Phoebe Barnard, PhD

Phoebe lived and worked in southern Africa from 1983 to 2017 in the realms of biodiversity strategic planning, science and policy, climate change planning and bioadaptation, and national development strategy. She was born and raised in the USA and is a terrestrial ecologist and ornithologist by training, but always had a bigger-scale perspective. In 1994 she founded and, for 10 years, led Namibia's national programs on biodiversity and, more briefly, climate change.
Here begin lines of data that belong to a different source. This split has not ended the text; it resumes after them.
(** * DataCleaner: a shallow embedding of [scripts/dataCleaner.py]

    The class [dataCleaner] is glue over pandas, numpy and scikit-learn.
    The development has three layers:

    - [Pandas]: the part of the table library the methods call (label
      lookup, null detection, per-column statistics, in-place column
      assignment), with Python's exceptions as an error monad over a
      store of tables and the console;
    - [DataCleaner]: the methods of the class, statement by statement;
    - the properties of the methods.

    Numbers.  A float cell is modelled by an exact rational ([Q]); NaN is
    the null cell.  Every statistic is therefore exact, where float64
    arithmetic would round.

    Libraries.  The script calls [np.product], which numpy 2 no longer has,
    so the table library is modelled as pandas 1.x behaves.  The clustering
    library is not modelled: the elbow sweep takes it as a parameter. *)

From Stdlib Require Import QArith Qround Qabs ZArith List String Lia Lqa Sorted.
From stdpp Require Import base option list gmap strings.

Local Open Scope Q_scope.

(* ===================================================================== *)
(** * The table library *)
(* ===================================================================== *)

Module Pandas.

(** ** Exceptions and results *)

(** The exception classes the methods can meet.  All of them derive from
    [Exception], so [except Exception] catches each one. *)
Inductive Exn : Type :=
  | AttributeError (attr : string)
  | KeyError (key : string)
  | ValueError (msg : string)
  | TypeError (msg : string)
  | NameError (name : string)
  | LibraryError (msg : string).

Inductive Result (A : Type) : Type :=
  | Ok (a : A)
  | Raise (e : Exn).
Arguments Ok {A} a.
Arguments Raise {A} e.

Definition rbind {A B} (r : Result A) (k : A -> Result B) : Result B :=
  match r with
  | Ok a => k a
  | Raise e => Raise e
  end.

(** ** Cells, columns, tables *)

(** A cell: null (NaN / None / NaT), a number, or a string.  A column that
    holds a string has dtype [object]; a column of nulls and numbers is
    numeric. *)
Inductive Cell : Type :=
  | Null
  | Num (q : Q)
  | Str (s : string).

Definition Series := list Cell.

(** A table: its number of rows and its labelled columns, in order. *)
Record DataFrame : Type := mkDataFrame {
  index_len : nat;
  columns : list (string * Series)
}.

(** Every column of a table has one cell per row. *)
Definition wf_frame (T : DataFrame) : Prop :=
  Forall (fun c => length (snd c) = index_len T) (columns T).

Definition isnull (c : Cell) : bool :=
  match c with Null => true | _ => false end.

Definition is_num (c : Cell) : bool :=
  match c with Str _ => false | _ => true end.

(** dtype test: no string cell. *)
Definition numeric (s : Series) : bool := forallb is_num s.

(** The non-null numbers of a column, in row order. *)
Fixpoint nums (s : Series) : list Q :=
  match s with
  | [] => []
  | Num q :: s' => q :: nums s'
  | _ :: s' => nums s'
  end.

(** ** Label lookup *)

Fixpoint lookup_col (name : string) (cs : list (string * Series)) : option Series :=
  match cs with
  | [] => None
  | (n, s) :: cs' => if String.eqb n name then Some s else lookup_col name cs'
  end.

(** [cs[name] = s]: an existing label keeps its position, a new one is
    appended. *)
Fixpoint assign_col (name : string) (s : Series) (cs : list (string * Series))
  : list (string * Series) :=
  match cs with
  | [] => [(name, s)]
  | (n, s0) :: cs' =>
      if String.eqb n name then (n, s) :: cs'
      else (n, s0) :: assign_col name s cs'
  end.

(** [T[name]] *)
Definition frame_getitem (T : DataFrame) (name : string) : Result Series :=
  match lookup_col name (columns T) with
  | Some s => Ok s
  | None => Raise (KeyError name)
  end.

(** [T.name], for a name that is no attribute of the class: pandas falls
    back to the column of that label. *)
Definition frame_getattr (T : DataFrame) (name : string) : Result Series :=
  match lookup_col name (columns T) with
  | Some s => Ok s
  | None => Raise (AttributeError name)
  end.

(** [T[name] = s]: the value must have one cell per row. *)
Definition frame_setitem (T : DataFrame) (name : string) (s : Series)
  : Result DataFrame :=
  if Nat.eqb (length s) (index_len T)
  then Ok (mkDataFrame (index_len T) (assign_col name s (columns T)))
  else Raise (ValueError "Length of values does not match length of index").

(** [T[names]]: a new table of the listed columns; the first absent label
    raises. *)
Fixpoint select_cols (names : list string) (cs : list (string * Series))
  : Result (list (string * Series)) :=
  match names with
  | [] => Ok []
  | n :: names' =>
      match lookup_col n cs with
      | None => Raise (KeyError n)
      | Some s => rbind (select_cols names' cs) (fun r => Ok ((n, s) :: r))
      end
  end.

Definition frame_getitem_list (T : DataFrame) (names : list string)
  : Result DataFrame :=
  rbind (select_cols names (columns T))
        (fun cs => Ok (mkDataFrame (index_len T) cs)).

(** ** Order statistics *)

Fixpoint insert_sorted (x : Q) (l : list Q) : list Q :=
  match l with
  | [] => [x]
  | y :: l' => if Qle_bool x y then x :: l else y :: insert_sorted x l'
  end.

Fixpoint sortQ (l : list Q) : list Q :=
  match l with
  | [] => []
  | x :: l' => insert_sorted x (sortQ l')
  end.

Definition sumQ (l : list Q) : Q := fold_right Qplus 0 l.

Definition Q_of_nat (n : nat) : Q := inject_Z (Z.of_nat n).

(** Linear-interpolation quantile of a non-empty sorted list: position
    [(n-1)p], between its two neighbours. *)
Definition quantile_sorted (v : list Q) (p : Q) : Q :=
  let pos := Q_of_nat (length v - 1) * p in
  let lo := Z.to_nat (Qfloor pos) in
  let frac := pos - inject_Z (Qfloor pos) in
  let a := nth lo v 0 in
  let b := nth (Nat.min (S lo) (length v - 1)) v 0 in
  Qred (a + frac * (b - a)).

Definition median_sorted (v : list Q) : Q :=
  let n := length v in
  if Nat.even n
  then Qred ((nth (n / 2 - 1) v 0 + nth (n / 2) v 0) / 2)
  else nth (n / 2) v 0.

(** [s.quantile(p)]: nulls are skipped; NaN for a column without numbers;
    a column of strings cannot be interpolated. *)
Definition Series_quantile (s : Series) (p : Q) : Result Cell :=
  if numeric s then
    match nums s with
    | [] => Ok Null
    | v => Ok (Num (quantile_sorted (sortQ v) p))
    end
  else Raise (TypeError "quantile of a non-numeric column").

(** [s.median()] *)
Definition Series_median (s : Series) : Result Cell :=
  if numeric s then
    match nums s with
    | [] => Ok Null
    | v => Ok (Num (median_sorted (sortQ v)))
    end
  else Raise (TypeError "median of a non-numeric column").

(** [s.mean()] *)
Definition Series_mean (s : Series) : Result Cell :=
  if numeric s then
    match nums s with
    | [] => Ok Null
    | v => Ok (Num (Qred (sumQ v / Q_of_nat (length v))))
    end
  else Raise (TypeError "mean of a non-numeric column").

(** [s.mode()]: the most frequent non-null values, sorted when the column
    has one kind of value (numbers, or strings), in order of first
    occurrence when it mixes them. *)
Definition cell_eqb (a b : Cell) : bool :=
  match a, b with
  | Null, Null => true
  | Num x, Num y => Qeq_bool x y
  | Str x, Str y => String.eqb x y
  | _, _ => false
  end.

Definition count_cell (c : Cell) (s : Series) : nat :=
  length (filter (fun d => Is_true (cell_eqb c d)) s).

Fixpoint dedup_cells (s : Series) : Series :=
  match s with
  | [] => []
  | c :: s' =>
      if existsb (cell_eqb c) s' then dedup_cells s' else c :: dedup_cells s'
  end.

Definition cell_leb (a b : Cell) : bool :=
  match a, b with
  | Num x, Num y => Qle_bool x y
  | Str x, Str y => String.leb x y
  | Null, _ => true
  | Num _, Str _ => true
  | _, _ => false
  end.

Fixpoint insert_cell (x : Cell) (l : Series) : Series :=
  match l with
  | [] => [x]
  | y :: l' => if cell_leb x y then x :: l else y :: insert_cell x l'
  end.

Definition sort_cells (l : Series) : Series := fold_right insert_cell [] l.

Definition is_str (c : Cell) : bool :=
  match c with Str _ => true | _ => false end.

Definition Series_mode (s : Series) : Series :=
  let vals := filter (fun c => Is_true (negb (isnull c))) s in
  let best := fold_right Nat.max 0%nat (map (fun c => count_cell c vals) vals) in
  let modes :=
    dedup_cells (rev (filter (fun c => Is_true (Nat.eqb (count_cell c vals) best))
                             (rev vals))) in
  if numeric vals || forallb is_str vals then sort_cells modes else modes.

(** ** Comparison and selection *)

Definition cell_gt (c t : Cell) : Result bool :=
  match c, t with
  | Str _, _ | _, Str _ => Raise (TypeError "'>' not supported between str and float")
  | Num x, Num y => Ok (negb (Qle_bool x y))
  | _, _ => Ok false
  end.

(** [s > t], cell by cell; a comparison with NaN is false. *)
Fixpoint Series_gt (s : Series) (t : Cell) : Result (list bool) :=
  match s with
  | [] => Ok []
  | c :: s' =>
      rbind (cell_gt c t) (fun b =>
      rbind (Series_gt s' t) (fun bs => Ok (b :: bs)))
  end.

(** [np.where(cond, x, y)] for a scalar [x] and a column [y] of the length
    of [cond]. *)
Fixpoint np_where (cond : list bool) (x : Cell) (y : Series) : Series :=
  match cond, y with
  | b :: cond', c :: y' => (if b then x else c) :: np_where cond' x y'
  | _, _ => []
  end.

(** ** Filling nulls *)

Inductive FillValue : Type :=
  | FScalar (c : Cell)
  | FSeries (s : Series).

Definition fill_cell (v c : Cell) : Cell := if isnull c then v else c.

(** Filling from a column aligns on the row index. *)
Fixpoint fill_aligned (s v : Series) : Series :=
  match s with
  | [] => []
  | c :: s' => (if isnull c then hd Null v else c) :: fill_aligned s' (tl v)
  end.

Definition fill_series (value : FillValue) (s : Series) : Series :=
  match value with
  | FScalar v => map (fill_cell v) s
  | FSeries v => fill_aligned s v
  end.

(** [s.fillna(value, axis=axis)]: a column has the single axis 0; any other
    axis number is rejected before anything is filled. *)
Definition Series_fillna (s : Series) (value : FillValue) (axis : Z)
  : Result Series :=
  if Z.eqb axis 0 then Ok (fill_series value s)
  else Raise (ValueError "No axis named 1 for object type Series").

(** [T.median()] and [T.mean()]: one statistic per column, indexed by the
    column label; a column whose statistic cannot be computed is left out
    (pandas 1.x, the version of the [np.product] era). *)
Fixpoint frame_stat (stat : Series -> Result Cell) (cs : list (string * Series))
  : list (string * Cell) :=
  match cs with
  | [] => []
  | (n, s) :: cs' =>
      match stat s with
      | Ok v => (n, v) :: frame_stat stat cs'
      | Raise _ => frame_stat stat cs'
      end
  end.

Definition frame_median (T : DataFrame) : list (string * Cell) :=
  frame_stat Series_median (columns T).

Definition frame_mean (T : DataFrame) : list (string * Cell) :=
  frame_stat Series_mean (columns T).

(** [T.fillna(value)] for a label-indexed [value]: a new table; for each
    [(k, v)] of [value] whose label is in the table, column [k] is filled
    with [v]. *)
Fixpoint fillna_items (value : list (string * Cell)) (cs : list (string * Series))
  : list (string * Series) :=
  match value with
  | [] => cs
  | (k, v) :: value' =>
      match lookup_col k cs with
      | None => fillna_items value' cs
      | Some s => fillna_items value' (assign_col k (map (fill_cell v) s) cs)
      end
  end.

Definition frame_fillna (T : DataFrame) (value : list (string * Cell)) : DataFrame :=
  mkDataFrame (index_len T) (fillna_items value (columns T)).

(** [T.drop(names, axis=1)]: every label must be present. *)
Definition frame_drop (T : DataFrame) (names : list string) : Result DataFrame :=
  match find (fun n => match lookup_col n (columns T) with
                       | None => true | Some _ => false end) names with
  | Some n => Raise (KeyError n)
  | None =>
      Ok (mkDataFrame (index_len T)
            (filter (fun c => Is_true (negb (existsb (String.eqb (fst c)) names)))
                    (columns T)))
  end.

(** ** Counting nulls *)

Fixpoint null_count (s : Series) : nat :=
  match s with
  | [] => 0%nat
  | c :: s' => ((if isnull c then 1 else 0) + null_count s')%nat
  end.

(** [T.isnull().sum()]: the number of nulls of each column. *)
Definition frame_isnull_sum (T : DataFrame) : list (string * nat) :=
  map (fun c => (fst c, null_count (snd c))) (columns T).

(** [.sum()] of that *)
Definition counts_sum (l : list (string * nat)) : nat :=
  fold_right Nat.add 0%nat (map snd l).

(** [np.product(T.shape)] *)
Definition np_product_shape (T : DataFrame) : nat :=
  (index_len T * length (columns T))%nat.

(** ** Float arithmetic on integers *)

(** [a / b] on numpy integers: a float.  Division by zero raises nothing:
    it warns and gives NaN for 0/0, the only case a table can produce (its
    nulls are among its cells), and the one modelled. *)
Definition np_true_divide (a b : nat) : Cell :=
  if Nat.eqb b 0 then Null else Num (Q_of_nat a / Q_of_nat b).

Definition cell_mul (c : Cell) (k : Q) : Cell :=
  match c with
  | Num q => Num (q * k)
  | _ => c
  end.

(** Nearest integer, ties to the even one. *)
Definition round_half_even (q : Q) : Z :=
  let f := Qfloor q in
  let r := q - inject_Z f in
  match Qcompare r (1 # 2) with
  | Lt => f
  | Gt => (f + 1)%Z
  | Eq => if Z.even f then f else (f + 1)%Z
  end.

Definition pow10 (n : nat) : Z := (10 ^ Z.of_nat n)%Z.

(** [round(x, ndigits)] *)
Definition round_to (q : Q) (ndigits : nat) : Q :=
  Qred (inject_Z (round_half_even (q * inject_Z (pow10 ndigits)))
        / inject_Z (pow10 ndigits)).

Definition py_round (c : Cell) (ndigits : nat) : Cell :=
  match c with
  | Num q => Num (round_to q ndigits)
  | _ => c
  end.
She was lead climate bioadaptation scientist at the South African National Biodiversity Institute, led the Pacific Biodiversity Institute (USA) and now co-leads the Conservation Biology Institute (USA), as well as being affiliate full professor at the University of Washington and honorary research associate at the University of Cape Town's African Climate and Development Initiative and FitzPatrick Institute of African Ornithology. She holds a PhD in animal ecology from Uppsala University (Sweden), a MSc in zoology from the University of the Witwatersrand (South Africa) and BSc Hons from Acadia University (Canada), and has received Fulbright, SCB Distinguished Service, and Esther Forbes Distinguished Professional Achievement Awards. But ultimately she's just an optimistic girl who loves to have fun and climb volcanoes with her groovy husband.